I could go on, but I’d probably just head further down this dark road. Instead, I’ll try to end with a few hopeful comments.

Suicide prevention is important, but it’s part of a strange dialectic. Sometimes, if we try hard to connect with someone and save them, we are fabulously successful. However, other times we try to connect and the person rejects us and suicide becomes even more likely. What’s the difference? I don’t know the perfect answer, but I’m pretty sure it involves collaboration and not coercion. I wish I had thought this up myself, but it’s something that suicidologists, researchers, and philosophers have known for millennia. On top of being fantastically unrealistic, zero suicide also smacks of coercion.

One of the best and forward thinking suicide intervention researchers is Marsha Linehan. You may have heard of her because she’s a University of Washington professor and developer of Dialectical Behavior Therapy. I’ll end with a rather amazing piece that she wrote. Take some time to read it and try to absorb the message. I think her story is all about being empathic and collaborative. Let me know if you think so too. Here are Marsha Linehan’s words, from the Foreword of a book titled, “Building a Therapeutic Alliance with the Suicidal Patient.”
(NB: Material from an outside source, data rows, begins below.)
Definition nl_socket_set_local_port (p : port_map) (sk : nl_sock) (port : Z)
    : exec (nl_sock * port_map) :=
  p ← (if negb (has_flag (s_flags sk) NL_OWN_PORT)
       then release_local_port p (nl_pid (s_local sk)) else mret p);
  let sk := with_flags sk (set_flag (s_flags sk) NL_OWN_PORT) in
  mret (with_local sk (set_pid (s_local sk) port), p).

(** *** Group memberships: the groups of the argument list up to its 0 *)

Fixpoint memberships (setsockopt : Z -> option Z) (groups : list Z) : Z :=
  match groups with
  | [] => 0
  | group :: groups =>
      if group =? 0 then 0
      else if group <? 0 then - NLE_INVAL
      else match setsockopt group with
           | Some errno => - nl_syserr2nlerr errno
           | None => memberships setsockopt groups
           end
  end.

Definition nl_socket_add_memberships (sk : nl_sock) (setsockopt : Z -> option Z)
    (groups : list Z) : Z :=
  if s_fd sk =? -1 then - NLE_BAD_SOCK else memberships setsockopt groups.
Definition nl_socket_add_membership (sk : nl_sock) (setsockopt : Z -> option Z) (group : Z) : Z :=
  nl_socket_add_memberships sk setsockopt [group; 0].
Definition nl_socket_drop_memberships (sk : nl_sock) (setsockopt : Z -> option Z)
    (groups : list Z) : Z :=
  if s_fd sk =? -1 then - NLE_BAD_SOCK else memberships setsockopt groups.
Definition nl_socket_drop_membership (sk : nl_sock) (setsockopt : Z -> option Z) (group : Z) : Z :=
  nl_socket_drop_memberships sk setsockopt [group; 0].

Definition nl_join_groups (sk : nl_sock) (groups : Z) : nl_sock :=
  with_local sk (set_groups (s_local sk) (set_flag (nl_groups (s_local sk)) (u32 groups))).

(** *** Peer, descriptor, flags *)

Definition nl_socket_get_peer_port (sk : nl_sock) : Z := nl_pid (s_peer sk).
Definition nl_socket_set_peer_port (sk : nl_sock) (port : Z) : nl_sock :=
  with_peer sk (set_pid (s_peer sk) port).
Definition nl_socket_get_peer_groups (sk : nl_sock) : Z := nl_groups (s_peer sk).
Definition nl_socket_set_peer_groups (sk : nl_sock) (groups : Z) : nl_sock :=
  with_peer sk (set_groups (s_peer sk) groups).
Definition nl_socket_get_fd (sk : nl_sock) : Z := s_fd sk.

(** A system call that yields a value with its length, or an errno. *)
Definition sysval (A : Type) : Type := Z + (Z * A).

Definition nl_socket_set_fd (p : port_map) (sk : nl_sock) (protocol fd : Z)
    (getsockname : sysval sockaddr_nl) (so_type so_protocol : sysval Z)
    : exec (Z * nl_sock * port_map) :=
  if negb (s_fd sk =? -1) then mret (- NLE_BAD_SOCK, sk, p)
  else if fd <? 0 then mret (- NLE_INVAL, sk, p)
  else match getsockname with
  | inl errno => mret (- nl_syserr2nlerr errno, sk, p)
  | inr (addrlen, local) =>
      if negb (addrlen =? sizeof_sockaddr_nl) then mret (- NLE_INVAL, sk, p)
      else if negb (nl_family local =? AF_NETLINK) then mret (- NLE_INVAL, sk, p)
      else match so_type with
      | inl errno => mret (- nl_syserr2nlerr errno, sk, p)
      | inr (len, t) =>
          if negb (len =? 4) then mret (- NLE_INVAL, sk, p)
          else if negb (t =? SOCK_RAW) then mret (- NLE_INVAL, sk, p)
          else
            let proto :=
              match so_protocol with
              | inl errno =>
                  if errno =? ENOPROTOOPT then
                    if protocol <? 0 then inl (- NLE_INVAL) else inr protocol
                  else inl (- nl_syserr2nlerr errno)
              | inr (len, pr) =>
                  if negb (len =? 4) then inl (- NLE_INVAL)
                  else if (0 <=? protocol) && negb (protocol =? pr) then inl (- NLE_INVAL)
                  else inr pr
              end in
            match proto with
            | inl err => mret (err, sk, p)
            | inr pr =>
                '(sk, p) ← nl_socket_set_local_port p sk (nl_pid local);
                mret (0, with_fd (with_local sk local) fd pr, p)
            end
      end
  end.
(** C28. Waiting for an acknowledgement: when the next datagram is an NLMSG_ERROR
    message with the expected sequence number, [nl_wait_for_ack] returns 0 if it
    is an acknowledgement (error 0) and the translated error otherwise, and the
    socket expects the next number; a message with another number gives
    [-NLE_SEQ_MISMATCH] and leaves the expected number as it is. *)
Theorem nl_wait_for_ack_spec m rest fuel sk w :
  kernel_ok -> plain_sock sk (s_seq_expect sk) -> no_hooks (s_cb sk) -> error_msg m ->
  (2 <= rfuel)%nat -> 0 < page -> (0 < fuel)%nat -> zlen (wm_bytes m) < 2147483640 ->
  queue w = wm_bytes m :: rest ->
  exists sk' w',
    nl_wait_for_ack user user_err recvmsg recv_ow rfuel all_mem page recvmsgs_ow fuel
      true true true sk w =
    Done (if wm_seq m =? s_seq_expect sk then
            if wm_error m =? 0 then 0 else - nl_syserr2nlerr (wm_error m)
          else - NLE_SEQ_MISMATCH, sk', w') /\
    queue w' = rest /\ appst w' = appst w /\
    s_seq_expect sk' = (if wm_seq m =? s_seq_expect sk then u32 (s_seq_expect sk + 1)
                        else s_seq_expect sk).
Proof.
  intros Hk Hs Hn Hm Hrf Hpg Hf Hz Hq. pose proof (zlen_wm_bytes m (proj1 Hm)) as Hzm.
  pose proof (wm_bytes_pos m (proj1 Hm)) as Hpos.
  unfold nl_wait_for_ack. change (nl_cb_clone true (s_cb sk)) with (Some (with_cb_refcnt (s_cb sk) 1)).
  cbv beta iota zeta. rewrite nl_cb_set_done by done. cbn [snd].
  set (cb := with_set _ _ _). destruct Hn as (Hun & Herr & Hro & Hrm & [Hls Hla]).
  assert (no_hooks cb) as Hn.
  { split_and!; try done; [|split; simpl; by rewrite length_insert].
    intros t Ht Hne. unfold cb_is_set, cb. simpl. rewrite nth_lookup.
    rewrite list_lookup_insert_ne by (unfold NL_CB_ACK in *; lia).
    specialize (Hun t Ht Hne). unfold cb_is_set in Hun. by rewrite nth_lookup in Hun. }
  assert (nth (Z.to_nat NL_CB_ACK) (cb_set cb) None = Some ack_wait_handler) as Hack.
  { unfold cb. simpl. rewrite nth_lookup, list_lookup_insert_eq; [done|].
    rewrite Hls. unfold NL_CB_ACK. lia. }
  unfold nl_recvmsgs, nl_recvmsgs_report, recvmsgs.
  assert (cb_recvmsgs_ow cb = None) as -> by apply Hn.
  destruct fuel as [|fuel]; [lia|]. cbn [read_loop]. unfold read_datagram. cbn [r_cb r_sk r_w].
  assert (cb_recv_ow cb = None) as -> by apply Hn.
  destruct Hs as (Hauto & _ & Hc & Hp & Hb).
  destruct (nl_recv_queue rfuel page sk sockaddr_0 w _ _ Hk Hq Hpos Hpg Hb Hc Hrf)
    as (w1 & -> & Hq1 & Ha1). rewrite Hp. exec_simpl.
  cbn [orb plain_out ro_n ro_buf ro_src ro_creds]. rewrite (proj2 (Z.leb_gt _ 0)) by lia.
  pose proof (wm_len_bounds m (proj1 Hm)). pose proof (align4_bounds (wm_len m)).
  remember (Z.to_nat (zlen (wm_bytes m))) as k eqn:Hkk. destruct k as [|k]; [lia|]. cbn [msg_loop].
  rewrite nlmsg_ok_done by lia.
  pose proof (msg_at_wm [] m [] (zlen (wm_bytes m)) (proj1 Hm)) as Hat.
  change ([] ++ wm_bytes m ++ []) with (wm_bytes m ++ []) in Hat. rewrite app_nil_r in Hat. change (zlen []) with 0 in Hat. rewrite Hat by lia.
  exec_simpl.
  match goal with |- context [process_msg user user_err true true _ src None 0 ?s] =>
    destruct (process_error m cb s Hm Hn eq_refl Hack Hauto) as (st' & -> & Hw' & Hi' & Hn' & Hr' & Hse') end.
  cbn [set_cbw r_sk r_w r_interrupted r_nrecv] in *. exec_simpl.
  assert (exists x, nl_cb_put (Some (r_cb st')) = Done x) as (x & Hput).
  { unfold nl_cb_put. simpl. rewrite Hr'. by eexists. }
  pose proof (nl_syserr2nlerr_range (wm_error m)). unfold NLE_MAX, NLE_ATTRSIZE in *.
  exists (r_sk st'), (r_w st'). rewrite Hw', Hq1, Ha1, Hse'.
  destruct (wm_seq m =? s_seq_expect sk); [destruct (wm_error m =? 0)|];
    exec_simpl; unfold recv_result; rewrite Hi'; exec_simpl; rewrite ?Hn'; cbn [Z.eqb Z.add];
    rewrite ?Hput; exec_simpl; rewrite ?Hw'; try done.
  rewrite (proj2 (Z.eqb_neq (- nl_syserr2nlerr _) 0)) by lia.
  by rewrite (proj2 (Z.ltb_ge 0 _)) by lia.
Qed.
End Queue.

(** ** The properties at concrete inputs

    A kernel whose state is the queue of datagrams of the socket, next to an
    application that keeps the messages it got. *)

Definition ex_world : Type := list (list Z) * list nl_msg.
Definition ex_src : sockaddr_nl := {| nl_family := 16; nl_pid := 0; nl_groups := 0 |}.

Definition ex_recvmsg (flags len ctl : Z) (w : ex_world) : (Z + rcv) * ex_world :=
  match w.1 with
  | [] => (inl EAGAIN, w)
  | d :: q =>
      if len <? 0 then (inl EINVAL, w)
      else (inr {| rv_n := if has_flag flags MSG_TRUNC then zlen d else Z.min (zlen d) len;
                   rv_data := sub d 0 (Z.min (zlen d) len); rv_name := ex_src;
                   rv_namelen := sizeof_sockaddr_nl;
                   rv_flags := if len <? zlen d then MSG_TRUNC else 0;
                   rv_controllen := ctl; rv_creds := None |},
            (if has_flag flags MSG_PEEK then d :: q else q, w.2))
  end.

(** The same with a limit on the size of a datagram. *)
Definition ex_recvmsg_max (flags len ctl : Z) (w : ex_world) : (Z + rcv) * ex_world :=
  match ex_recvmsg flags len ctl w with
  | (inr v, w') => if rv_n v <? 2147483640 then (inr v, w') else (inl EINVAL, w)
  | r => r
  end.

Definition ex_act (m : nl_msg) (l : list nl_msg) : list nl_msg := l ++ [m].
Definition ex_user (f arg t : Z) (m : nl_msg) (w : ex_world) : Z * ex_world :=
  (NL_OK, (w.1, ex_act m w.2)).
Definition ex_user_err (f arg : Z) (nla : sockaddr_nl) (e : list Z) (w : ex_world) : Z * ex_world :=
  (NL_STOP, w).
Definition ex_recv_ow (f : Z) (sk : nl_sock) (w : ex_world) : exec (recv_out * ex_world) := Fault.
Definition ex_recvmsgs_ow (f : Z) (sk : nl_sock) (cb : nl_cb) (w : ex_world)
    : exec (Z * rstate (W := ex_world)) := Fault.

Lemma ex_kernel_ok : kernel_ok fst snd ex_src ex_recvmsg.
Proof.
  intros flags len ctl [q a] d q' Hq Hlen. simpl in Hq. subst q. unfold ex_recvmsg. simpl.
  rewrite (proj2 (Z.ltb_ge len 0)) by lia. by eexists _, _.
Qed.

Lemma ex_recvmsg_ok : recvmsg_ok ex_recvmsg_max.
Proof.
  intros flags len ctl [q a] v w'. unfold ex_recvmsg_max, ex_recvmsg. simpl.
  destruct q as [|d q]; [done|]. case_test; [done|].
  pose proof (zlen_nonneg d). cbn [rv_n].
  case_test; [|done]. bool_hyps. intros [= <- <-]. cbn [rv_n rv_data] in *.
  rewrite zlen_sub by lia. destruct (has_flag flags MSG_TRUNC); lia.
Qed.

(** What such a kernel has left are the datagrams of its queue. *)
Definition ex_left (w : ex_world) : nat := length w.1.

Lemma ex_quiet : quiet ex_user ex_user_err ex_left.
Proof. done. Qed.

Lemma ex_max_cases flags len ctl w r w' : ex_recvmsg_max flags len ctl w = (r, w') ->
  r <> inl EINTR /\ (ex_left w' <= ex_left w)%nat /\
  forall v, r = inr v -> (flags = 0 -> (ex_left w' < ex_left w)%nat) /\ has_flag (rv_flags v) MSG_CTRUNC = false.
Proof.
  destruct w as [[|d q] a]; unfold ex_recvmsg_max, ex_recvmsg, ex_left; cbn -[has_flag Z.ltb zlen Z.min sub];
    [by intros [= <- <-]|].
  destruct (len <? 0); [by intros [= <- <-]|]. cbn -[has_flag Z.ltb zlen Z.min sub].
  case_test; [|by intros [= <- <-]]. intros [= <- <-]. split_and!; [done|..].
  - destruct (has_flag flags MSG_PEEK); simpl; lia.
  - intros v [= <-]. cbn [rv_flags]. split; [intros ->; simpl; lia|by case_test].
Qed.

Lemma ex_supply : supply ex_recvmsg_max ex_left.
Proof.
  split; intros *; intros H; destruct (ex_max_cases _ _ _ _ _ _ H) as (Hi & Hle & Hv); try done.
  - by destruct (Hv v eq_refl) as [? _]; auto.
  - destruct (Hv v eq_refl) as [_ ?]; congruence.
Qed.
(** The parts around a place of a list without duplicates. *)
Lemma nodup_parts h l1 l2 :
  NoDup (h :: l1 ++ l2) ->
  NoDup (h :: l1) /\ NoDup (l2 ++ [h]) /\
  (forall x, x ∈ l2 -> x <> List.last l1 h) /\ (forall x, x ∈ l1 -> x <> List.hd h l2).
Proof.
  intros Hnd. apply NoDup_cons in Hnd as [Hh Hnd]. apply NoDup_app in Hnd as (Ha & Hb & Hc).
  rewrite elem_of_app in Hh.
  assert (NoDup (h :: l1)) by (constructor; tauto).
  assert (NoDup (h :: l2)) by (constructor; tauto).
  split; [done|]. split; [by apply nodup_snoc|]. split.
  - intros x Hx ->. pose proof (last_in h l1) as Hl. apply elem_of_cons in Hl as [E|E].
    + rewrite E in Hx. tauto.
    + by apply (Hb _ E).
  - intros x Hx ->. pose proof (hd_in h l2) as Hl. apply elem_of_app in Hl as [E|E].
    + by apply (Hb _ Hx).
    + apply list_elem_of_singleton in E. rewrite E in Hx. tauto.
Qed.

Lemma not_in_parts h l1 l2 obj :
  obj ∉ h :: l1 ++ l2 ->
  (forall x, x ∈ h :: l1 -> x <> obj) /\ (forall x, x ∈ l2 ++ [h] -> x <> obj) /\
  (forall x, x ∈ l2 -> x <> obj).
Proof. intros Hn. split_and!; intros x Hx ->; apply Hn; set_solver. Qed.

Lemma __nl_list_add_spec m h l1 l2 obj :
  is_list m h (l1 ++ l2) -> obj ∉ h :: l1 ++ l2 -> is_Some (m !! obj) ->
  exists m', __nl_list_add m obj (List.last l1 h) (List.hd h l2) = Done m' /\
    is_list m' h (l1 ++ obj :: l2) /\
    (forall x, x ∉ h :: obj :: l1 ++ l2 -> m' !! x = m !! x) /\ dom m' = dom m.
Proof.
  intros Hl Hni Hobj. pose proof Hl as [Hnd Hs].
  set (p := List.last l1 h). set (n := List.hd h l2).
  assert (p ∈ h :: l1) as Hp by apply last_in.
  assert (n ∈ l2 ++ [h]) as Hn by apply hd_in.
  assert (is_Some (m !! p)) as Hps by (apply (is_list_some m h _ p Hl); set_solver).
  assert (is_Some (m !! n)) as Hns by (apply (is_list_some m h _ n Hl); set_solver).
  assert (obj <> p) by set_solver. assert (obj <> n) by set_solver.
  unfold __nl_list_add.
  destruct (set_next_done m p obj Hps) as (m1 & -> & N1 & P1 & E1 & S1). exec_simpl.
  assert (is_Some (m1 !! obj)) as So by (by rewrite E1).
  destruct (set_prev_done m1 obj p So) as (m2 & -> & P2 & N2 & E2 & S2). exec_simpl.
  assert (is_Some (m2 !! n)) as Sn.
  { destruct (decide (n = p)) as [->|]; [by rewrite E2|]. rewrite E2, E1 by done. done. }
  destruct (set_prev_done m2 n obj Sn) as (m3 & -> & P3 & N3 & E3 & S3). exec_simpl.
  assert (is_Some (m3 !! obj)) as So3 by (by rewrite E3).
  destruct (set_next_done m3 obj n So3) as (m4 & -> & N4 & P4 & E4 & S4).
  assert (forall y, nxt m4 y = if decide (y = obj) then Some n else
            if decide (y = p) then Some obj else nxt m y) as HN.
  { intros y. rewrite N4. case_decide; [done|]. by rewrite N3, N2, N1. }
  assert (forall y, prv m4 y = if decide (y = n) then Some obj else
            if decide (y = obj) then Some p else prv m y) as HP.
  { intros y. rewrite P4, P3. case_decide; [done|]. by rewrite P2, P1. }
  exists m4. split; [done|]. apply seg_split in Hs as [Hs1 Hs2]. fold n in Hs1. fold p in Hs2.
  destruct (nodup_parts h l1 l2 Hnd) as (Hnd1 & Hnd2 & Hp2 & Hn1). fold p in Hp2. fold n in Hn1.
  destruct (not_in_parts h l1 l2 obj Hni) as (Ho1 & Ho2 & Ho3).
  split; [split|split].
  - rewrite app_comm_cons, <- Permutation_middle. by constructor.
  - apply seg_app. split.
    + apply (seg_end m m4 h l1 n obj); fold p; [done|done| | | |].
      * rewrite HN. by rewrite decide_False, decide_True by done.
      * rewrite HP, decide_False by done. by rewrite decide_True.
      * intros x Hx Hne. rewrite HN, !decide_False by auto. done.
      * intros x Hx. rewrite HP, !decide_False; [done|apply Ho1; by right|by apply Hn1].
    + apply (seg_start m m4 p obj l2 h); fold n; [done|done| | | |].
      * rewrite HN. by rewrite decide_True.
      * rewrite HP. by rewrite decide_True.
      * intros x Hx. rewrite HN, !decide_False by auto. done.
      * intros x Hx Hne. rewrite HP, !decide_False by auto. done.
  - intros x Hx. assert (x <> obj) by set_solver. assert (x ∉ h :: l1 ++ l2) as Hx' by set_solver.
    destruct (not_in_parts h l1 l2 x Hx') as (Hx1 & Hx2 & _).
    rewrite E4, E3, E2, E1 by (try apply not_eq_sym; auto). done.
  - apply set_eq. intros y. rewrite !elem_of_dom.
    destruct (decide (y = obj)) as [->|]; [tauto|]. rewrite E4 by done.
    destruct (decide (y = n)) as [->|]; [tauto|]. rewrite E3, E2 by done.
    destruct (decide (y = p)) as [->|]; [tauto|]. by rewrite E1.
Qed.

Lemma nl_list_add_tail_spec m h l obj :
  is_list m h l -> obj ∉ h :: l -> is_Some (m !! obj) ->
  exists m', nl_list_add_tail m obj h = Done m' /\ is_list m' h (l ++ [obj]) /\
    (forall x, x ∉ h :: obj :: l -> m' !! x = m !! x) /\ dom m' = dom m.
Proof.
  intros Hl Hni Hobj. pose proof Hl as [_ Hs]. unfold nl_list_add_tail.
  rewrite <- (app_nil_r l) in Hl, Hni, Hs.
  apply seg_split in Hs as [_ [_ Hp]]. rewrite (get_prev_done _ _ _ Hp). exec_simpl.
  destruct (__nl_list_add_spec m h l [] obj Hl Hni Hobj) as (m' & He & ? & Hf & ?).
  rewrite app_nil_r in Hf. exists m'. split; [exact He|done].
Qed.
I always tell my students a story about what it is like to work with suicidal individuals. In the story, I describe the suicidal person as trapped in a small, dark room with no windows and high walls (in my mind always with stark white walls reaching very, very high). The room is excruciatingly painful. The person searches for a door out to a life worth living but, alas, cannot find it. Scratching and clawing on the walls does no good. Screaming and banging brings no help. Falling to the floor and trying to shut down and feel nothing gives no relief. Praying to God and all the saints one knows brings no salvation. The only door out the individual can find is the door to death. The task of the therapist in this situation, as I always tell my clients also, is to somehow find a way to get into the room with the person, to see the person’s world from his or her point of view; to get inside the person, so to speak, and then together search again for that door to life that the therapist knows must be there.